听见小何大夫发恨骂人,众人心里除了心疼她,没别的体会。焦婶子挥挥手,悄声让大伙都走,果然没一会哭声就停了。
何素雪仰倒在被子上,一下一下拍打着被面,神经兮兮的念叨吃冰棍、打鬼子、经济侵略什么的,半个时辰后鼻子塞了,捂着额头哼唧,不穿棉衣不盖被子的后果,就是赶上感冒的节奏啦?
她哆嗦着穿戴好,抓条小手绢擦着鼻涕去厨房找焦婶,“婶子,给我煮碗姜汤好不好,我好像着凉了。”
焦婶扑上来一摸额头烫手,惊叫起来:“我说闺女啊,你这是咋弄的啊?好好的,怎么……”
瞧着何素雪脸蛋上未干的泪痕,焦婶闭上嘴巴,将她推回房间,让她躺回被窝里去,然后急急忙忙去熬姜汤红糖水过来喂她喝下。
“乖乖躺着发发汗哈,想吃什么,婶子给你做啊。”焦婶给何素雪盖了两床棉被,花婶子把陈有亮喊来了。
陈有亮第一次进何素雪的屋子,见这里清洁整齐,一样多余的物件都没有,简洁得不象姑娘家的闺房,不禁有些诧异。
他很快收敛了情绪,煞有介事地坐到炕沿上,捏了何素雪的手腕把脉。
就在他的手指触碰到何素雪的肌肤时,何素雪感觉到他的手指微微抖了一下,然后像是找不准脉似的上下摸索,她突然有种被占便宜的耻辱油然而生,嗖一下抽回手腕藏进被子里。
陈有亮愣愣的半张着嘴,一下子竟反应不过来,何素雪语气冷淡地说道:“只是有点发热,喝点柴胡汤就好了,不用麻烦师兄了。”
不等陈有亮说话,何素雪便拜托焦婶,请她告诉值班的毛永盛捡一单柴胡汤,按照成人的量减半,捡好了交给王小九煎熬。

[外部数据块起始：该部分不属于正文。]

(* ===== verification/FsAlloc.v ===== *)
(** FsAlloc: the block allocator of kernel/fs.c (balloc, bzero, bfree). *)

From S2P Require Import Prelude CString Locks Log Block Umem Fs.

(** The bitmap's bit for block [b], in the blocks [v] of the device. *)
Definition bit (sb : superblock) (v : Z -> block) (b : Z) : bool :=
  bm_get (v (BBLOCK b sb)) (b mod BPB).

(** The first data block: everything before holds the boot block, the
    superblock, the log, the inodes and the bitmap. *)
Definition nmeta (sb : superblock) : Z := sb_bmapstart sb + sb_size sb / BPB + 1.

(** The layout that mkfs computes. *)
Record geom (sb : superblock) : Prop := Geom {
  gm_inodes : 0 < sb_ninodes sb /\ 2 <= sb_inodestart sb /\
              sb_inodestart sb + sb_ninodes sb / IPB + 1 <= sb_bmapstart sb;
  gm_size : nmeta sb <= sb_size sb < 2 ^ 31
}.

(** A device whose metadata blocks are all marked in use. *)
Record disk_wf (sb : superblock) (v : Z -> block) : Prop := Disk_wf {
  dw_len : forall b, length (v b) = 1024%nat;
  dw_meta : forall b, 0 <= b < nmeta sb -> bit sb v b = true
}.

Ltac geo := unfold nmeta, BBLOCK, IBLOCK, MAXFILE, BPB, IPB, BSIZE, NDIRECT, NINDIRECT in *.

Section Alloc.
  Context {U : Type} `{UserMem U}.
  Implicit Types s : fs U.

Definition alloc_st (s : fs U) (dev a : Z) : fs U :=
  let bb := BBLOCK a (f_sb s) in
  let v := b_view (f_b s) in
  set_b (Bst (bupd (bupd v dev bb (bm_set (v dev bb) (a mod BPB))) dev a zero_block)
             (add_log a (add_log bb (b_log (f_b s)))) (b_out (f_b s))) s.

Lemma BBLOCK_block sb k bi : 0 <= bi < BPB -> BBLOCK (k * BPB + bi) sb = BBLOCK (k * BPB) sb.
Proof. intros. geo. f_equal. dlia. Qed.

Lemma onb_ok {A} (m : M bst A) s a b : m (f_b s) = Ok (a, b) -> onb m s = Ok (a, set_b b s).
Proof. unfold onb, zoom. by intros ->. Qed.

Lemma set_b_id s : set_b (f_b s) s = s.
Proof. by destruct s. Qed.

Lemma onb_bread dev b s : onb (bread dev b) s = Ok (b_view (f_b s) dev b, s).
Proof. unfold onb, zoom, bread, gets. by rewrite set_b_id. Qed.

Lemma onb_bstore dev b d s :
  onb (bstore dev b d) s =
  Ok (tt, set_b (Bst (bupd (b_view (f_b s)) dev b d) (b_log (f_b s)) (b_out (f_b s))) s).
Proof. done. Qed.

Lemma onb_log_write b s k :
  room (f_b s) k -> 1 <= k ->
  onb (log_write b) s =
  Ok (tt, set_b (Bst (b_view (f_b s)) (add_log b (b_log (f_b s))) (b_out (f_b s))) s).
Proof. intros Hr Hk. apply onb_ok. by apply (log_write_ok _ _ k). Qed.

Lemma room_bst v v' l l' o k k' :
  room (Bst v l o) k -> zlen l' + k' <= zlen l + k -> room (Bst v' l' o) k'.
Proof. unfold room. cbn. lia. Qed.

Lemma alloc_room s dev a k : room (f_b s) k -> room (f_b (alloc_st s dev a)) (k - 2).
Proof.
  destruct s as [[v l o] sb it pid u]. cbn. intros H'. eapply room_bst; [exact H'|].
  pose proof (zlen_add_log a (add_log (BBLOCK a sb) l)).
  pose proof (zlen_add_log (BBLOCK a sb) l). lia.
Qed.

Lemma balloc_bit_eq s dev k bi :
  room (f_b s) 2 -> 0 <= bi < BPB ->
  balloc_bit dev (k * BPB) bi s =
  if (sb_size (f_sb s) <=? k * BPB + bi) || negb (bit (f_sb s) (b_view (f_b s) dev) (k * BPB + bi))
  then Ok (Some (if k * BPB + bi <? sb_size (f_sb s) then Some (k * BPB + bi) else None),
           if k * BPB + bi <? sb_size (f_sb s) then alloc_st s dev (k * BPB + bi) else s)
  else Ok (None, s).
Proof.
  intros Hr Hb. unfold balloc_bit. erewrite bind_ok by reflexivity.
  rewrite Z.leb_antisym. destruct (Z.ltb_spec (k * BPB + bi) (sb_size (f_sb s))) as [Hlt|Hge]; [|done].
  cbn [negb orb]. rewrite (bind_ok _ _ _ _ _ (onb_bread _ _ s)).
  unfold bit. rewrite BBLOCK_block by done.
  assert ((k * BPB + bi) mod BPB = bi) as Hm by (geo; dlia). rewrite Hm.
  destruct (bm_get _ bi) eqn:Eb; [done|]. cbn [negb].
  rewrite (bind_ok _ _ _ _ _ (onb_bstore _ _ _ s)).
  erewrite bind_ok by (apply (onb_log_write _ _ 2); [exact Hr|lia]).
  set (s1 := set_b _ _).
  assert (bzero dev (k * BPB + bi) s1 = Ok (tt, alloc_st s dev (k * BPB + bi))) as Hz.
  { unfold bzero. rewrite (bind_ok _ _ _ _ _ (onb_bread _ _ _)), (bind_ok _ _ _ _ _ (onb_bstore _ _ _ _)).
    rewrite (onb_log_write _ _ 1); [| |lia].
    - unfold alloc_st, s1. cbn -[add_log]. by rewrite BBLOCK_block, Hm by done.
    - destruct s as [[v l o] sb it pid u]. cbn -[add_log] in *. eapply room_bst; [exact Hr|].
      pose proof (zlen_add_log (BBLOCK (k * BPB) sb) l). lia. }
  by rewrite (bind_ok _ _ _ _ _ Hz).
Qed.

(** balloc either finds every block in use and changes nothing, or returns a
    free block, marked and zeroed. *)
Lemma balloc_spec s dev :
  geom (f_sb s) -> disk_wf (f_sb s) (b_view (f_b s) dev) -> room (f_b s) 2 ->
  (balloc dev s = Ok (0, s) /\
   forall b, 0 <= b < sb_size (f_sb s) -> bit (f_sb s) (b_view (f_b s) dev) b = true) \/
  (exists a, balloc dev s = Ok (a, alloc_st s dev a) /\ nmeta (f_sb s) <= a < sb_size (f_sb s) /\
     bit (f_sb s) (b_view (f_b s) dev) a = false).
Proof.
  intros Hg Hw Hr. unfold balloc. erewrite bind_ok by reflexivity.
  set (sz := sb_size (f_sb s)) in *. set (B := bit (f_sb s) (b_view (f_b s) dev)) in *.
  destruct (for_upto_rule (balloc_block dev)
    (fun k t => t = s /\ forall b, 0 <= b < sz -> b < k * BPB -> B b = true)
    (fun a t => t = alloc_st s dev a /\ 0 <= a < sz /\ B a = false)
    0 (Z.to_nat ((sz + BPB - 1) / BPB)) s) as (r & t & Ht & Hq).
  - split; [done|]. intros. lia.
  - intros k t Hk [-> Hall]. unfold balloc_block.
    destruct (for_upto_find (balloc_bit dev (k * BPB))
      (fun bi => (sz <=? k * BPB + bi) || negb (B (k * BPB + bi)))
      (fun bi => if k * BPB + bi <? sz then Some (k * BPB + bi) else None)
      (fun bi => if k * BPB + bi <? sz then alloc_st s dev (k * BPB + bi) else s)
      s (Z.to_nat BPB) 0) as [(i & Hi & Hp & Hm & E)|[Hm E]].
    + intros bi Hbi. apply balloc_bit_eq; [done|geo; lia].
    + rewrite (bind_ok _ _ _ _ _ E). eexists _, _. split; [reflexivity|].
      destruct (Z.ltb_spec (k * BPB + i) sz) as [Hlt|Hge].
      * split; [done|]. apply orb_true_iff in Hp. destruct Hp as [?|Hp]; [lia|].
        apply negb_true_iff in Hp. geo. split; [lia|done].
      * split; [done|]. intros b Hb Hb'. destruct (Z.ltb_spec b (k * BPB)); [by apply Hall|].
        specialize (Hm (b - k * BPB)). apply orb_false_iff in Hm as [_ Hm]; [|lia].
        replace (k * BPB + (b - k * BPB)) with b in Hm by lia. by apply negb_false_iff.
    + rewrite (bind_ok _ _ _ _ _ E). eexists _, _. split; [reflexivity|]. split; [done|].
      intros b Hb Hb'. destruct (Z.ltb_spec b (k * BPB)); [by apply Hall|].
      specialize (Hm (b - k * BPB)). apply orb_false_iff in Hm as [_ Hm]; [|geo; lia].
      replace (k * BPB + (b - k * BPB)) with b in Hm by lia. by apply negb_false_iff.
  - rewrite (bind_ok _ _ _ _ _ Ht). destruct r as [a|].
    + destruct Hq as (-> & Ha & Hb). right. exists a. split_and!; try done; [|lia].
      destruct (Z.ltb_spec a (nmeta (f_sb s))); [|lia]. unfold B in Hb. by rewrite (dw_meta _ _ Hw) in Hb by lia.
    + destruct Hq as (-> & Hall). left. split; [done|]. intros b Hb. apply Hall; [done|].
      geo. dlia.
Qed.

(** The allocator's two effects on the device, seen as views of it. *)
Definition is_bm (sb : superblock) (y : Z) : Prop := sb_bmapstart sb <= y < nmeta sb.

Lemma BB_range sb b : 0 <= b < sb_size sb -> is_bm sb (BBLOCK b sb).
Proof. unfold is_bm. geo. intros. dlia. Qed.

Lemma BB_bits sb b : geom sb -> 0 <= b < sb_size sb -> 0 <= b mod BPB /\ b mod BPB / 8 < 1024.
Proof. intros _ Hb. geo. dlia. Qed.

Lemma alloc_view s dev a y :
  geom (f_sb s) -> nmeta (f_sb s) <= a < sb_size (f_sb s) ->
  (y = a \/ ~ is_bm (f_sb s) y) ->
  b_view (f_b (alloc_st s dev a)) dev y = if y =? a then zero_block else b_view (f_b s) dev y.
Proof.
  intros Hg Ha Hy. cbn -[add_log]. destruct (Z.eqb_spec y a) as [->|Hne]; [apply bupd_eq|].
  rewrite bupd_ne_b by done. apply bupd_ne_b. intros ->. destruct Hy as [?|Hy]; [done|].
  apply Hy, BB_range. destruct Hg as [? ?]. geo. dlia.
Qed.

Lemma bit_change sb v v' a (set : bool) :
  geom sb -> 0 <= a < sb_size sb -> length (v (BBLOCK a sb)) = 1024%nat ->
  v' (BBLOCK a sb) = (if set then bm_set else bm_clear) (v (BBLOCK a sb)) (a mod BPB) ->
  (forall y, is_bm sb y -> y <> BBLOCK a sb -> v' y = v y) ->
  forall b, 0 <= b < sb_size sb -> bit sb v' b = if b =? a then set else bit sb v b.
Proof.
  intros Hg Ha Hl Hv Hy b Hb. unfold bit.
  pose proof (BB_bits sb a Hg Ha) as [Ha1 Ha2]. pose proof (BB_bits sb b Hg Hb) as [Hb1 Hb2].
  destruct (Z.eqb_spec b a) as [->|Hne].
  - rewrite Hv. destruct set; [apply bm_get_set_eq|apply bm_get_clear_eq]; unfold zlen; lia.
  - destruct (decide (BBLOCK b sb = BBLOCK a sb)) as [E|E].
    + rewrite E, Hv. assert (a mod BPB <> b mod BPB) by (geo; dlia).
      destruct set; [apply bm_get_set_ne|apply bm_get_clear_ne]; unfold zlen; lia.
    + rewrite Hy by (done || by apply BB_range). done.
Qed.

Lemma alloc_bit s dev a b :
  geom (f_sb s) -> disk_wf (f_sb s) (b_view (f_b s) dev) ->
  nmeta (f_sb s) <= a < sb_size (f_sb s) -> 0 <= b < sb_size (f_sb s) ->
  bit (f_sb s) (b_view (f_b (alloc_st s dev a)) dev) b =
  if b =? a then true else bit (f_sb s) (b_view (f_b s) dev) b.
Proof.
  intros Hg Hw Ha Hb. assert (0 <= a < sb_size (f_sb s)) as Ha' by (destruct Hg; geo; dlia).
  pose proof (BB_range (f_sb s) a Ha') as Hbb. unfold is_bm in Hbb.
  apply (bit_change _ _ _ a true); try done.
  - apply Hw.
  - cbn -[add_log]. rewrite bupd_ne_b by lia. by rewrite bupd_eq.
  - intros y Hy Hne. cbn -[add_log]. rewrite bupd_ne_b by (unfold is_bm in Hy; lia).
    by apply bupd_ne_b.
Qed.

Lemma alloc_wf s dev a :
  geom (f_sb s) -> disk_wf (f_sb s) (b_view (f_b s) dev) ->
  nmeta (f_sb s) <= a < sb_size (f_sb s) ->
  disk_wf (f_sb s) (b_view (f_b (alloc_st s dev a)) dev).
Proof.
  intros Hg Hw Ha. constructor.
  - intros b. cbn -[add_log zero_block]. unfold bupd. rewrite Z.eqb_refl. cbn [andb].
    destruct (b =? a); [done|]. destruct (b =? _); [rewrite length_bm_set|]; apply Hw.
  - intros b Hb. rewrite alloc_bit; [|done..|destruct Hg; lia].
    destruct (b =? a); [done|]. by apply Hw.
Qed.

Definition free_st (s : fs U) (dev a : Z) : fs U :=
  let bb := BBLOCK a (f_sb s) in
  let v := b_view (f_b s) in
  set_b (Bst (bupd v dev bb (bm_clear (v dev bb) (a mod BPB)))
             (add_log bb (b_log (f_b s))) (b_out (f_b s))) s.

Lemma bfree_spec s dev a k :
  room (f_b s) k -> 1 <= k -> bit (f_sb s) (b_view (f_b s) dev) a = true ->
  bfree dev a s = Ok (tt, free_st s dev a) /\ room (f_b (free_st s dev a)) (k - 1).
Proof.
  intros Hr Hk Hb. unfold bfree. erewrite bind_ok by reflexivity.
  rewrite (bind_ok _ _ _ _ _ (onb_bread _ _ s)). fold (bit (f_sb s) (b_view (f_b s) dev) a).
  rewrite Hb. cbn [negb]. rewrite (bind_ok _ _ _ _ _ (onb_bstore _ _ _ s)).
  rewrite (onb_log_write _ _ k); [|exact Hr|lia]. split; [done|].
  destruct s as [[v l o] sb it pid u]. cbn -[add_log] in *. eapply room_bst; [exact Hr|].
  pose proof (zlen_add_log (BBLOCK a sb) l). lia.
Qed.

Lemma free_view s dev a y :
  0 <= a < sb_size (f_sb s) -> ~ is_bm (f_sb s) y ->
  b_view (f_b (free_st s dev a)) dev y = b_view (f_b s) dev y.
Proof.
  intros Ha Hy. cbn -[add_log]. apply bupd_ne_b. intros ->. by apply Hy, BB_range.
Qed.

Lemma free_bit s dev a b :
  geom (f_sb s) -> disk_wf (f_sb s) (b_view (f_b s) dev) ->
  0 <= a < sb_size (f_sb s) -> 0 <= b < sb_size (f_sb s) ->
  bit (f_sb s) (b_view (f_b (free_st s dev a)) dev) b =
  if b =? a then false else bit (f_sb s) (b_view (f_b s) dev) b.
Proof.
  intros Hg Hw Ha Hb. apply (bit_change _ _ _ a false); try done.
  - apply Hw.
  - cbn -[add_log]. by rewrite bupd_eq.
  - intros y Hy Hne. cbn -[add_log]. by apply bupd_ne_b.
Qed.

Lemma free_wf s dev a :
  geom (f_sb s) -> disk_wf (f_sb s) (b_view (f_b s) dev) ->
  nmeta (f_sb s) <= a < sb_size (f_sb s) ->
  disk_wf (f_sb s) (b_view (f_b (free_st s dev a)) dev).
Proof.
  intros Hg Hw Ha. assert (0 <= a) by (destruct Hg; geo; dlia). constructor.
  - intros b. cbn -[add_log]. unfold bupd. rewrite Z.eqb_refl. cbn [andb].
    destruct (b =? _); [rewrite length_bm_clear|]; apply Hw.
  - intros b Hb. rewrite free_bit; [|done|done|lia|destruct Hg; lia].
    destruct (Z.eqb_spec b a); [lia|]. by apply Hw.
Qed.
End Alloc.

但凡药铺,一般都有退热、解毒、温补之类配好的常用汤药,所以柜上存有这类方子,照单子捡一副不是难事,不然何素雪自己照汤头歌写一个简单的也使得。
反正,她不会吃陈有亮开的方子,这人居然猥亵女童,太恶心了!
她本就不喜欢陈有亮,这下更是形象一落千丈,当时就扭过头去,一秒钟也不想看到他了。
焦婶从俩人的举动中看出了点什么,也是心里不高兴,客气地请陈有亮出去,“小何的屋子,您不好多呆,让人说闲话不好听。”